Setelah diserahkannya wilayah Irian Jaya dari kekuasaan kolonial Belanda kepada Pemerintah Republik Indonesia, Merpati Nusantara Airlines mendapat limpahan hak operasi di daerah timur Indonesia dan kepemilikan pesawat eks Perusahaan penerbangan Belanda NV De Kroonduif dari Garuda Indonesia pada awal tahun 1964 dan Merpati menerima tiga pesawat Dakota DC – 3, Dua Twin-Otter pioneer dan Satu Beaver.

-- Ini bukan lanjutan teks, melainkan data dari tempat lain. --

(** * Per-axis acceleration limits for CoreXY kinematics

    A shallow embedding of [klippy/kinematics/limited_corexy.py]: the class
    [LimitedCoreXYKinematics], its constructor, its command handler
    [cmd_SET_KINEMATICS_LIMIT] and its move evaluator [check_move].

    Number model.  Python's [float] is IEEE 754 binary64.  The file reads
    the program twice.

    - On real numbers: a float is the real number it stands for, and [+],
      [-], [*], [/], [abs], [min], [max], [sqrt], [atan2] and the
      comparisons are the exact operations on [R].  Rounding, infinities,
      signed zeros and NaN are outside this reading.  What Python adds on
      top of arithmetic is kept: a division by zero raises
      [ZeroDivisionError]; [x ** (-2)] raises [OverflowError] when its
      value does not fit a float and is [0.0] when its value is too small
      for one; unpacking a short sequence raises [ValueError]; an attribute
      assignment that precedes a [raise] stays done.

    - On binary64 ([Module Binary64]): [check_move] uses nothing but [+],
      [-], [*], [/], [abs] and comparisons, which IEEE 754 fixes bit for
      bit, so it is embedded once more on the machine numbers themselves.
      This reading decides what the first cannot: whether a divisor that
      is not zero as a real number is zero as a float.

    Effects.  The kinematics object [self] is mutable and lives as long as the
    printer; the move and the G-code command are objects of other modules
    that the handlers call into.  A handler is therefore a function from a
    [World] (the fields of [self], and the calls made so far on foreign
    objects) to an outcome and a new [World]. *)

From Stdlib Require Import Reals Lra Lia List String ZArith Bool.
From Stdlib Require PrimFloat SpecFloat FloatOps FloatAxioms.
Import ListNotations.
Local Open Scope R_scope.

(** ** Python builtins on numbers *)

Module Py.

(** The exceptions that can leave the two handlers. [RangeError] is the
    command error of [gcmd.get_float] / [gcmd.get_int]; [MoveError] is the
    one of the inherited endstop check. *)
Inductive exn : Set :=
| RangeError
| MoveError
| ZeroDivisionError
| OverflowError
| ValueError.

(** [max(a, b)]: the first argument is kept unless the second is greater. *)
Definition max (a b : R) : R := if Rlt_dec a b then b else a.

(** [min(a, b)]: the first argument is kept unless the second is smaller. *)
Definition min (a b : R) : R := if Rlt_dec b a then b else a.

(** [a / b], read on the real numbers: the quotient is exact, so it is
    zero only when [a] is.  [Binary64.div] is the division of the machine,
    whose quotient can round to zero. *)
Definition div (a b : R) : exn + R :=
  if Req_dec_T b 0 then inl ZeroDivisionError else inr (a / b).

(** The value of [x ** (-2)] where Python yields one: [1 / x^2], and [0.0]
    once [1 / x^2] is at most [2^-1075], half the least positive float. *)
Definition inv_square (x : R) : R :=
  if Rle_dec (2 ^ 1075) (x * x) then 0 else powerRZ x (-2).

(** [x ** (-2)]: a zero base with a negative exponent raises
    [ZeroDivisionError]; a result of [2^1024] or more is beyond the
    largest float, and [float.__pow__] raises [OverflowError] for it. *)
Definition pow_neg2 (x : R) : exn + R :=
  if Req_dec_T x 0 then inl ZeroDivisionError
  else if Rle_dec (x * x * 2 ^ 1024) 1 then inl OverflowError
  else inr (inv_square x).

(** [if z:] on a float. *)
Definition truthy (z : R) : bool := if Req_dec_T z 0 then false else true.

(** [a > b] as the test of an [if]. *)
Definition gt (a b : R) : bool := if Rlt_dec b a then true else false.

(** [bool(n)] on an int. *)
Definition bool_of_int (n : Z) : bool := negb (n =? 0)%Z.

(** [math.atan2(y, x)] on finite arguments: the angle of the point
    [(x, y)], in the interval from [-PI] (excluded) to [PI]. *)
Definition atan2 (y x : R) : R :=
  if Rlt_dec 0 x then atan (y / x)
  else if Rlt_dec x 0 then
    (if Rlt_dec y 0 then atan (y / x) - PI else atan (y / x) + PI)
  else if Rlt_dec 0 y then PI / 2
  else if Rlt_dec y 0 then - PI / 2
  else 0.

(** [x, y, z = seq[:3]]. *)
Definition unpack3 (seq : list R) : exn + (R * R * R) :=
  match firstn 3 seq with
  | [x; y; z] => inr (x, y, z)
  | _ => inl ValueError
  end.

End Py.

Export Py(exn(..)).

(** ** Data model *)

(** The fields of [self] that this file reads or writes.  [max_z_velocity]
    and [max_z_accel] are set by the constructor of the base class. *)
Record LimitedCoreXYKinematics : Type := mkKin {
  config_max_accel : R;
  max_x_accel : R;
  max_y_accel : R;
  max_z_accel : R;
  max_z_velocity : R;
  scale_per_axis : bool
}.

Abbreviation Kin := LimitedCoreXYKinematics.

(** [move.toolhead], as far as [check_move] reads it. *)
Record ToolHead : Type := mkToolHead {
  max_velocity : R;
  max_accel : R
}.

(** A move, as far as [check_move] reads it. *)
Record Move : Type := mkMove {
  is_kinematic_move : bool;
  toolhead : ToolHead;
  move_d : R;
  axes_d : list R
}.

(** The parameters of one [SET_KINEMATICS_LIMIT] command line, parsed: a
    parameter is given or not. *)
Record GCodeCommand : Type := mkGcmd {
  X_ACCEL : option R;
  Y_ACCEL : option R;
  Z_ACCEL : option R;
  SCALE : option Z
}.

(** The arguments of the three format strings of the report: the list
    printed with [%r], the policy sentence, and the two numbers printed
    with [%.0f]. *)
Record Report : Type := mkReport {
  accels : list R;
  policy : string;
  min_accel : R;
  angle_degrees : R
}.

(** Calls made on objects of other modules. *)
Inductive event : Type :=
| CheckEndstops (move : Move)
| LimitSpeed (max_v max_a max_pa : R)
| RespondInfo (msg : Report).

Record World : Type := mkWorld {
  self : Kin;
  calls : list event
}.

(** ** A state and exception monad

    State survives an exception, as the fields of a Python object do. *)

Definition M (A : Type) : Type := World -> (exn + A) * World.

Definition ret {A} (a : A) : M A := fun w => (inr a, w).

Pada tahun 1970 merupakan awal perkembangan bagi Merpati Nusantara Airlines, pada usia yang sewindu, Merpati Nusantara Airlines telah mampu mengembangkan operasinya dengan menerbangkan rute-rute jarak-pendek, sedang dan juga jarak jauh, sesuai dengan konsensi yang diberikan oleh Pemerintah Indonesia meliputi seluruh wilayah Nusantara, bahkan sampai ke negara tetangga, seperti rute Pontianak-Kuching dan Palembang-Singapura.
Pada tahun 1975 – 1978 dengan kemantapan manajemen dan jaringan operasional yang semakin luas, maka tumbuhlah kepercayaan pemerintah terhadap kemampuan Merpati Nusantara Airlines dengan diserahkan tugas untuk angkutan Jemaah Haji dengan menggunakan pesawat Boeing 707.
Dengan kemampuan armadanya sebanyak 37 pesawat, Merpati Nusantara Airlines telah dapat menghubungkan 97 kota di 19 kota propinsi di Indonesia di samping melayani penerbangan reguler domestik, Merpati Nusantara Airlines juga melayani penerbangan borongan Internasional (charter flight) untuk rute Manila – Denpasar dan rute Los Angeles – Denpasar dengan Boeing 707 pada tahun 1976.
Dan pada tahun 1978 dalam rangka memantapkan penyelenggaraan penerbangan nasional secara terpadu, maka Pemerintah mengalihkan penguasaan Modal Negara Republik Indonesia dalam Merpati Nusantara Airlines pada PT. Garuda Indonesia Airways hal ini tertuang dalam Peraturan Pemerintah No. 30 tahun 1987, dan dengan demikian Merpati menjadi anak perusahaan PT. Garuda Indonesia Airways.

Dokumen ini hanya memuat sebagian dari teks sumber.